Start of Block
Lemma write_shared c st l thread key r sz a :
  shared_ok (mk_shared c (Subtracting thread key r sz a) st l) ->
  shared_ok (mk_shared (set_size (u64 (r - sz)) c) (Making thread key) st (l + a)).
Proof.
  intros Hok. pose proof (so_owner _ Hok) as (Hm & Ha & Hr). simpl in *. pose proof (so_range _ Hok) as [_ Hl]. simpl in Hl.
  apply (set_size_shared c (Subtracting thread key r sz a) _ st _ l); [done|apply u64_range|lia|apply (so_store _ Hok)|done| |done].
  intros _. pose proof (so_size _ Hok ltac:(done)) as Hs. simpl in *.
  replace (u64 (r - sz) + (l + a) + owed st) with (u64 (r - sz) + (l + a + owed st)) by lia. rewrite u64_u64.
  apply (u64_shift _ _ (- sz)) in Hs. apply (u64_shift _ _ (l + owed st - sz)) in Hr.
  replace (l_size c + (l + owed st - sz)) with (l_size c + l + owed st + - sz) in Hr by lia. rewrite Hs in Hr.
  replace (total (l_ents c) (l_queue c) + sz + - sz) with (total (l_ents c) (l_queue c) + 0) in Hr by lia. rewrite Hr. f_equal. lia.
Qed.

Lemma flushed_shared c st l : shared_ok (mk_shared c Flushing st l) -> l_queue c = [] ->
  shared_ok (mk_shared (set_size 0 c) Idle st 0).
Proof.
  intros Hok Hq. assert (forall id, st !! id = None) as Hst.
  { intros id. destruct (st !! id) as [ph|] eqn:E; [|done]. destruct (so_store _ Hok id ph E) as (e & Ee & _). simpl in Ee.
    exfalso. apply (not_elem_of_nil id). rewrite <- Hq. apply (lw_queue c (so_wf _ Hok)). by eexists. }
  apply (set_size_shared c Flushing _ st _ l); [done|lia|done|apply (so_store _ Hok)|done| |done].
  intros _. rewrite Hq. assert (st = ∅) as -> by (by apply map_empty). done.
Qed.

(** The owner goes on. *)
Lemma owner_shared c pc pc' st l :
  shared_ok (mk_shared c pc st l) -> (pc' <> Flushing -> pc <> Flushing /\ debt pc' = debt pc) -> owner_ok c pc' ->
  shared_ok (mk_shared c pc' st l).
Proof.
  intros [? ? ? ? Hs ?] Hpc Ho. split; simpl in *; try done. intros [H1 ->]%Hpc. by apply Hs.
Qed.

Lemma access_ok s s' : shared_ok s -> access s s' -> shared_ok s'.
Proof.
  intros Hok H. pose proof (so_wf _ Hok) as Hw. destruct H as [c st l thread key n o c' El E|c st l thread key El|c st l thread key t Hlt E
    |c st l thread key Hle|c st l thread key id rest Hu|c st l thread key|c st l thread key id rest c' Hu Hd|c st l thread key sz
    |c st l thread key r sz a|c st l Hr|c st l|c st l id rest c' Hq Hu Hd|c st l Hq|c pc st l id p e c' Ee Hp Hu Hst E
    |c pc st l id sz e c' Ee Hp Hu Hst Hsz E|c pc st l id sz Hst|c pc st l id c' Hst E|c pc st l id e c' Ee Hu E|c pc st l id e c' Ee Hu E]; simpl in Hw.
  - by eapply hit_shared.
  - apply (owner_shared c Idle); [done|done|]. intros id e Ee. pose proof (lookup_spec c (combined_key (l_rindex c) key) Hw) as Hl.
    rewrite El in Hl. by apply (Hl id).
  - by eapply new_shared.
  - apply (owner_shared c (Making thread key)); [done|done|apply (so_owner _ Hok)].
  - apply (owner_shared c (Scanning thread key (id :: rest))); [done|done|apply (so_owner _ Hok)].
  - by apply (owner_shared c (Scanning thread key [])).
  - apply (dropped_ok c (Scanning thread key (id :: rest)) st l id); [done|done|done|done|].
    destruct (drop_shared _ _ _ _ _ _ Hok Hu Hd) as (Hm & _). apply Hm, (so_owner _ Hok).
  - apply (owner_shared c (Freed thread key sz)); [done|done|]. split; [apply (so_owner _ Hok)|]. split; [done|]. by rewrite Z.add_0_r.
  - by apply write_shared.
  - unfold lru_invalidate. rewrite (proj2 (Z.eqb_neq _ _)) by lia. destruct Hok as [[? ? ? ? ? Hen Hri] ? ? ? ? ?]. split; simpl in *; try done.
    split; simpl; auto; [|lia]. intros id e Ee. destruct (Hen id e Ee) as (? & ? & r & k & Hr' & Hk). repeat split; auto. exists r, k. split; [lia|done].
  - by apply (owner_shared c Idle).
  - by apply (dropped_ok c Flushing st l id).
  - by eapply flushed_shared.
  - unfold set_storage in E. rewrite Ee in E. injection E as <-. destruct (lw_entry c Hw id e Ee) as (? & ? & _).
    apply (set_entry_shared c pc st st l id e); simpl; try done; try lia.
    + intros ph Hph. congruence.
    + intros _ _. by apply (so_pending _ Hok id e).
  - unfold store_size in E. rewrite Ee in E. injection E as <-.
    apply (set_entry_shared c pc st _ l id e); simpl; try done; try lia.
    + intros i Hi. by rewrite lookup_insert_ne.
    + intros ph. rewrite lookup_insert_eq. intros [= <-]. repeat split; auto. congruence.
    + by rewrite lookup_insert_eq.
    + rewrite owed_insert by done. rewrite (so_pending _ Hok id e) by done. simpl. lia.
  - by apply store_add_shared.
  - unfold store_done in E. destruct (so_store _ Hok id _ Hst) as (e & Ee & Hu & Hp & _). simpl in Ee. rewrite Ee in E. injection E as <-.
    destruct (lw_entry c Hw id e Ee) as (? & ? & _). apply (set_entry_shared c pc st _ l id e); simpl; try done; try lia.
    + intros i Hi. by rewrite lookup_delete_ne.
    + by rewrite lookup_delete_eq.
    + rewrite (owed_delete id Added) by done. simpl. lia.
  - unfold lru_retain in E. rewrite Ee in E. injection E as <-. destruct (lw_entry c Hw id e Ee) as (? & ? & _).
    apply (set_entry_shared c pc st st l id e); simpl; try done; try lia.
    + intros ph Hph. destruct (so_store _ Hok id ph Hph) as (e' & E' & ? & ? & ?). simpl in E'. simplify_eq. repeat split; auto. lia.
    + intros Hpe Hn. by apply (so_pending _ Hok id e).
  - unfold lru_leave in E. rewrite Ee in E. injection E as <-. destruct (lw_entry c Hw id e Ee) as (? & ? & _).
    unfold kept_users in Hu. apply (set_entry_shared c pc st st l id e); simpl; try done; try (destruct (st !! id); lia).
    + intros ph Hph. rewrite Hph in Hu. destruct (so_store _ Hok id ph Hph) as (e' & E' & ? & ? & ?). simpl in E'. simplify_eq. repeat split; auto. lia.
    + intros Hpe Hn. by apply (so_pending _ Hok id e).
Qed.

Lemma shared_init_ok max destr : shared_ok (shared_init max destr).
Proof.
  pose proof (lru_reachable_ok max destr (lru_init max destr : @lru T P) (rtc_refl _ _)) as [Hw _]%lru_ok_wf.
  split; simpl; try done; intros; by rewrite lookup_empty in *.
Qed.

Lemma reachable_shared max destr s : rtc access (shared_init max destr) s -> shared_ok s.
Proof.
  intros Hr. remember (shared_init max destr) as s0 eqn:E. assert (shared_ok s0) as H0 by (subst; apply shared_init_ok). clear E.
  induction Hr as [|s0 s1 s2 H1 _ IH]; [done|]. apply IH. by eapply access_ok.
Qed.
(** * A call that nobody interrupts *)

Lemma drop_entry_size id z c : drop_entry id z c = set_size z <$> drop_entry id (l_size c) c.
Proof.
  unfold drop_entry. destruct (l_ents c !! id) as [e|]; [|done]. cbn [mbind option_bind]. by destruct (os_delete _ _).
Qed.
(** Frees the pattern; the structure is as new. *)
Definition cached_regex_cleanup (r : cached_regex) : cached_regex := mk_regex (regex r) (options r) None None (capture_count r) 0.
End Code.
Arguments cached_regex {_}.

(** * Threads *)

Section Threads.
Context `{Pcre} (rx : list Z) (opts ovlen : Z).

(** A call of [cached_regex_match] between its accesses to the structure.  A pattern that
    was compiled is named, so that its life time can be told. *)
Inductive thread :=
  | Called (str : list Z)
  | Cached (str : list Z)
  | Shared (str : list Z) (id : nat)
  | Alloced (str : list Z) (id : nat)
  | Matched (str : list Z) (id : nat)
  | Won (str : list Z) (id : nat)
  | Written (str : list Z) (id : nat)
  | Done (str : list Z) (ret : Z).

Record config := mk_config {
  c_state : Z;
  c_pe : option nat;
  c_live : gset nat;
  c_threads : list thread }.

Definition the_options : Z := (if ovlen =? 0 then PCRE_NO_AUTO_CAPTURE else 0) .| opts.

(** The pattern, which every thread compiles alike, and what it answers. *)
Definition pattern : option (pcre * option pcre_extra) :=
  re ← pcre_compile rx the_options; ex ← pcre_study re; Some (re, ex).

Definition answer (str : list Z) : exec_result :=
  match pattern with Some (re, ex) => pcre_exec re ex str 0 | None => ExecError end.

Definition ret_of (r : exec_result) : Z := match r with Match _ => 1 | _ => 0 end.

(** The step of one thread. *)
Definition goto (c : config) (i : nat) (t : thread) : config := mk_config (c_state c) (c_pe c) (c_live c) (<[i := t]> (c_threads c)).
End of Block
* **YOUR INSTRUCTIONS**:
Scan the records above for the string "that", then copy each line where it turns up.

* **YOUR RESPONSE**:
(** * A call that nobody interrupts *)
(** A call of [cached_regex_match] between its accesses to the structure.  A pattern that
    was compiled is named, so that its life time can be told. *)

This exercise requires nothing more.